SOURCE INFORMATION
(* ===== verification/StoreProofs.v ===== *)
(** * The JSON files implement the record store

    [record] is the abstraction of a file system state: the value under an id is
    the parsed content of its file.  Every operation of [Store] is shown to
    implement the contract of [StoreSpec], under any schedule of I/O failures. *)

From S2P Require Export Store.

(** A component that names one entry of a directory. *)
Definition plain_component (c : str) : Prop :=
  c ≠ [] ∧ c ≠ lit "." ∧ c ≠ lit ".." ∧ (ch "/" ∉ c).

Lemma file_name_plain (c : str) : plain_component c → file_name c = Some c.
Proof.
  intros (H1 & H2 & H3 & H4). unfold file_name. rewrite split_nosep by done. simpl.
  rewrite (proj2 (is_empty_false c)), (proj2 (str_eqb_neq c ".")) by done. simpl.
  by rewrite (proj2 (str_eqb_neq c "..")).
Qed.

Lemma join_component_plain (d : path) (c : str) :
  plain_component c → join_component d c = Ok (d ++ [c]).
Proof. intros H. unfold join_component. by rewrite file_name_plain, str_eqb_refl. Qed.

(** Whatever is joined is one plain component below the directory. *)
Lemma join_component_ok (d p : path) (c : str) :
  join_component d c = Ok p → p = d ++ [c] ∧ plain_component c.
Proof.
  unfold join_component. destruct (file_name c) as [n|] eqn:E; [|done].
  intros H. inv_ok. bool_prop. subst n. split; [done|].
  unfold file_name in E.
  destruct (last _) as [x|] eqn:El; [|done].
  destruct (str_eqb x "..") eqn:Ed; [done|]. injection E as [= ->]. bool_prop.
  apply last_Some in El as [l' El].
  assert (Hc : c ∈ split (ch "/") c ∧ negb (is_empty c) && negb (c =s? ".") = true).
  { assert (c ∈ List.filter (λ c, negb (is_empty c) && negb (c =s? ".")) (split (ch "/") c))
      as Hin by (rewrite El; set_solver).
    apply list_elem_of_In, List.filter_In in Hin as [? ?].
    by rewrite list_elem_of_In. }
  destruct Hc as [Hin Hne]. bool_prop.
  split_and!; try naive_solver.
  pose proof (split_no_sep (ch "/") c) as Hf. by apply (proj1 (Forall_forall _ _) Hf) in Hin.
Qed.

Definition json_name (id : str) : str := id ++ ".json".

Lemma plain_json_name (id : str) : plain_id id → plain_component (json_name id).
Proof.
  intros H. pose proof (plain_id_no_slash id H) as Hs. unfold json_name.
  assert (∀ s : str, (length s < 5)%nat → id ++ lit ".json" ≠ s) as Hlen.
  { intros s Hlt <-. rewrite length_app in Hlt. change (length (lit ".json")) with 5%nat in Hlt. lia. }
  split_and!; try (apply Hlen; simpl; lia).
  intros [?|Hin]%elem_of_app; [done|]. revert Hin. change (lit ".json") with [46; 106; 115; 111; 110]%N.
  change (ch "/") with 47%N. set_solver.
Qed.

Lemma json_stem (id : str) : id ≠ [] → stem_extension (json_name id) = (id, Some (lit "json")).
Proof.
  intros H. unfold stem_extension, json_name.
  change (id ++ lit ".json") with (id ++ ch "." :: lit "json").
  rewrite rsplit_once_Some by (vm_compute; set_solver).
  by rewrite (proj2 (is_empty_false id)).
Qed.

Lemma is_record_spec (name : str) :
  JsonStore.is_record name = true ↔ ∃ id, name = json_name id ∧ plain_id id.
Proof.
  unfold JsonStore.is_record. split.
  - unfold stem_extension. destruct (rsplit_once (ch ".") name) as [[stem ext]|] eqn:E; [|done].
    destruct (is_empty stem); [done|]. intros H. bool_prop.
    destruct H as [-> [r Hr]%is_ok_true]. apply ensure_safe_id_ok in Hr as [-> Hp].
    exists stem. split; [|done]. unfold rsplit_once in E.
    destruct (split_once _ _) as [[a b]|] eqn:Es; [|done]. apply split_once_Some in Es as [Es _].
    injection E as <- Ea. apply (f_equal reverse) in Es.
    rewrite reverse_involutive, reverse_app, reverse_cons, <- app_assoc, Ea in Es. done.
  - intros (id & -> & Hp). rewrite json_stem by apply Hp.
    assert (ensure_safe_id id = Ok id) as -> by (by apply ensure_safe_id_ok).
    by rewrite str_eqb_refl.
Qed.

Section proofs.
Context {V : Type}.
Context (to_json : V → result str (list N)) (from_json : list N → result str V).
Context (fault : nat → bool) (torn : nat → option (list N)) (io_error : str).
Context (dir : path).
(** [serde_json] reads back what it wrote. *)
Hypothesis json_roundtrip : ∀ v b, to_json v = Ok b → from_json b = Ok v.
(** The configured directory is a plain path. *)
Hypothesis dir_plain : Forall plain_component dir.

Local Abbreviation put := (JsonStore.put to_json fault torn io_error dir).
Local Abbreviation get := (JsonStore.get from_json fault io_error dir).
Local Abbreviation delete := (JsonStore.delete fault io_error dir).
Local Abbreviation list_all := (JsonStore.list from_json fault io_error dir).
Local Abbreviation resolve_dir := (JsonStore.resolve_dir fault io_error dir).
Local Abbreviation record_path := (JsonStore.record_path fault io_error dir).

Definition rec_path (id : str) : path := dir ++ [json_name id].
Definition rec_tmp (id : str) : path := dir ++ [json_name id ++ ".tmp"].

Lemma rec_path_inj (a b : str) : rec_path a = rec_path b → a = b.
Proof.
  unfold rec_path, json_name. intros [_ H]%app_inj_2; [|done].
  injection H as H. by apply app_inv_tail in H.
Qed.

Lemma rec_tmp_path (id k : str) : rec_tmp id ≠ rec_path k.
Proof.
  unfold rec_tmp, rec_path, json_name. intros [_ H]%app_inj_2; [|done].
  injection H as H. apply (f_equal last) in H.
  rewrite <- !app_assoc in H.
  change (lit ".json" ++ lit ".tmp") with (lit ".json.tm" ++ [112%N]) in H.
  change (lit ".json") with (lit ".jso" ++ [110%N]) in H.
  rewrite !app_assoc, !last_snoc in H. done.
Qed.

Lemma tmp_path_rec (id : str) : id ≠ [] → JsonStore.tmp_path (rec_path id) = rec_tmp id.
Proof.
  intros H. unfold JsonStore.tmp_path, rec_path, rec_tmp, JsonStore.set_last, with_extension.
  rewrite removelast_last, List.last_last, json_stem by done. simpl.
  unfold json_name. by rewrite <- app_assoc.
Qed.

(** *** Directories *)

Lemma canonicalize_plain (s : Fs) (cur p b : path) :
  Forall plain_component p → JsonStore.canonicalize_from s cur p = Some b → b = cur ++ p.
Proof.
  intros Hp; revert cur; induction Hp as [|c p (_ & _ & Hc & _) _ IH]; intros cur; simpl.
  { intros [= ->]. by rewrite app_nil_r. }
  rewrite (proj2 (str_eqb_neq c "..")) by done. case_bool_decide; [|done].
  intros ->%IH. by rewrite <- app_assoc.
Qed.

Lemma nearest_plain (s : Fs) (rp tail : path) :
  Forall plain_component rp →
  ∃ b t, JsonStore.nearest s rp tail = Some (b, t) ∧ b ++ t = reverse rp ++ tail.
Proof.
  revert tail; induction rp as [|c rp IH]; intros tail Hf.
  { exists [], tail. done. }
  cbn [JsonStore.nearest]. destruct (JsonStore.canonicalize s (reverse (c :: rp))) as [b|] eqn:E.
  - eexists _, _. split; [done|].
    apply (canonicalize_plain _ [] _ b) in E; [by rewrite E|by apply Forall_reverse].
  - apply Forall_cons in Hf as [(_ & _ & Hc & _) Hf].
    rewrite (proj2 (str_eqb_neq c "..")) by done.
    destruct (IH (c :: tail) Hf) as (b & t & -> & H). eexists _, _. split; [done|].
    by rewrite H, reverse_cons, <- app_assoc.
Qed.

Lemma join_all_plain (d tail : path) :
  Forall plain_component tail → JsonStore.join_all d tail = Ok (d ++ tail).
Proof.
  intros H; revert d; induction H as [|c tail Hc _ IH]; intros d; simpl.
  { by rewrite app_nil_r. }
  rewrite join_component_plain by done. simpl. by rewrite IH, <- app_assoc.
Qed.

Lemma prefixes_self (p : path) : p ∈ JsonStore.prefixes p.
Proof.
  unfold JsonStore.prefixes. apply elem_of_list_to_set, list_elem_of_fmap.
  exists (length p). rewrite firstn_all. split; [done|]. apply elem_of_seq. lia.
Qed.

(** [resolve_dir] yields the configured directory, made to exist if [create]. *)
Lemma resolve_dir_spec (create : bool) (s s' : Fs) (r : ApiResult (option path)) :
  resolve_dir create s = (s', r) →
  files s' = files s ∧ dirs s ⊆ dirs s' ∧
  match r with
  | Ok (Some d) => d = dir ∧ dir ∈ dirs s'
  | Ok None => create = false ∧ s' = s ∧ dir ∉ dirs s
  | Err _ => create = true
  end.
Proof.
  unfold JsonStore.resolve_dir.
  destruct (nearest_plain s (reverse dir) []) as (b & t & -> & H);
    [by apply Forall_reverse|]. rewrite reverse_involutive, app_nil_r in H.
  assert (JsonStore.join_all b t = Ok dir) as Hj.
  { assert (Forall plain_component t) as Ht.
    { rewrite <- H in dir_plain. by apply Forall_app in dir_plain as [_ ?]. }
    by rewrite join_all_plain, H. }
  unfold mbind, io_bind, lift. rewrite Hj. destruct create.
  - unfold JsonStore.create_dir_all, JsonStore.io_op. destruct (fault (tick s)); simpl.
    + intros [= <- <-]. simpl. split_and!; set_solver.
    + intros [= <- <-]. simpl. split_and!; try set_solver.
      apply elem_of_union_r, prefixes_self.
  - case_bool_decide; intros [= <- <-]; split_and!; done.
Qed.

Lemma record_path_spec (create : bool) (id : str) (s s' : Fs) r :
  record_path id create s = (s', r) →
  files s' = files s ∧ dirs s ⊆ dirs s' ∧
  match r with
  | Ok (Some p) => p = rec_path id ∧ plain_id id ∧ dir ∈ dirs s'
  | Ok None => create = false ∧ s' = s ∧ (dir ∉ dirs s) ∧ plain_id id
  | Err _ => create = true ∨ (s' = s ∧ ¬ plain_id id)
  end.
Proof.
  unfold JsonStore.record_path, mbind, io_bind, lift.
  destruct (ensure_safe_id id) as [id'|e] eqn:Eid.
  2: { intros [= <- <-]. split_and!; [done..|]. right. split; [done|].
       intros Hp. assert (ensure_safe_id id = Ok id) by (by apply ensure_safe_id_ok). congruence. }
  apply ensure_safe_id_ok in Eid as [-> Hid].
  destruct (resolve_dir create s) as [s1 [[d|]|e]] eqn:E; apply resolve_dir_spec in E.
  - destruct E as (Hf & Hd & -> & Hin).
    change (id ++ lit ".json") with (json_name id).
    rewrite join_component_plain by (by apply plain_json_name).
    intros [= <- <-]. split_and!; done.
  - destruct E as (Hf & Hd & -> & -> & Hin). intros [= <- <-]. split_and!; done.
  - destruct E as (Hf & Hd & ->). intros [= <- <-]. split_and!; [done..|]. by left.
Qed.

(** *** The abstraction *)

(** Files live in directories that exist. *)
Definition wf (s : Fs) : Prop := ∀ p b, files s !! p = Some b → removelast p ∈ dirs s.

(** The value an id stands for: its file's parsed content. *)
Definition view (s : Fs) (id : str) : option V :=
  if is_ok (ensure_safe_id id) then
    b ← files s !! rec_path id;
    match from_json b with Ok v => Some v | Err _ => None end
  else None.

Lemma view_plain (s : Fs) (id : str) :
  plain_id id →
  view s id = (b ← files s !! rec_path id;
               match from_json b with Ok v => Some v | Err _ => None end).
Proof.
  intros H. unfold view. assert (ensure_safe_id id = Ok id) as -> by (by apply ensure_safe_id_ok).
  done.
Qed.

Lemma view_not_plain (s : Fs) (id : str) : ¬ plain_id id → view s id = None.
Proof.
  intros H. unfold view. destruct (ensure_safe_id id) as [r|e] eqn:E; [|done].
  by apply ensure_safe_id_ok in E as [_ ?].
Qed.

(** Files that agree on the record files show the same records. *)
Lemma view_ext (s s' : Fs) (id : str) :
  files s' !! rec_path id = files s !! rec_path id → view s' id = view s id.
Proof. intros H. unfold view. by rewrite H. Qed.

Lemma wf_ext (s s' : Fs) : wf s → files s' = files s → dirs s ⊆ dirs s' → wf s'.
Proof. intros Hwf Hf Hd p b. rewrite Hf. intros ?%Hwf. set_solver. Qed.

Lemma fs_write_spec (p : path) (b : Datatypes.list N) (s s' : Fs) r :
  JsonStore.fs_write fault torn io_error p b s = (s', r) →
  dirs s' = dirs s ∧ (∀ q, q ≠ p → files s' !! q = files s !! q) ∧
  (r = Ok tt → files s' !! p = Some b).
Proof.
  unfold JsonStore.fs_write, JsonStore.io_op. destruct (fault (tick s)).
  - intros [= <- <-]. split_and!; [done| |done]. intros q Hq. simpl.
    by destruct (torn _); simplify_map_eq.
  - intros [= <- <-]. split_and!; [done| |]; intros; simpl; by simplify_map_eq.
Qed.

Lemma fs_rename_spec (a p : path) (s s' : Fs) r :
  JsonStore.fs_rename fault io_error a p s = (s', r) →
  a ≠ p → dirs s' = dirs s ∧ (∀ q, q ≠ p → q ≠ a → files s' !! q = files s !! q) ∧
  match r with
  | Ok _ => files s' !! p = files s !! a ∧ is_Some (files s !! a) ∧ files s' !! a = None
  | Err _ => files s' = files s
  end.
Proof.
  intros H Hne. revert H. unfold JsonStore.fs_rename, JsonStore.io_op.
  destruct (fault (tick s)).
  - intros [= <- <-]. done.
  - simpl. destruct (files s !! a) as [b|] eqn:E; intros [= <- <-]; simpl; [|done].
    split_and!; [done| |by simplify_map_eq|done|].
    + intros q ? ?. by simplify_map_eq.
    + by rewrite lookup_insert_ne, lookup_delete_eq.
Qed.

EXERCISE
Your output should be an exact copy of the lines from the one containing "- intros [= <- <-]. done." through the last line of the data above.

FINISHED EXERCISE
  - intros [= <- <-]. done.
  - simpl. destruct (files s !! a) as [b|] eqn:E; intros [= <- <-]; simpl; [|done].
    split_and!; [done| |by simplify_map_eq|done|].
    + intros q ? ?. by simplify_map_eq.
    + by rewrite lookup_insert_ne, lookup_delete_eq.
Qed.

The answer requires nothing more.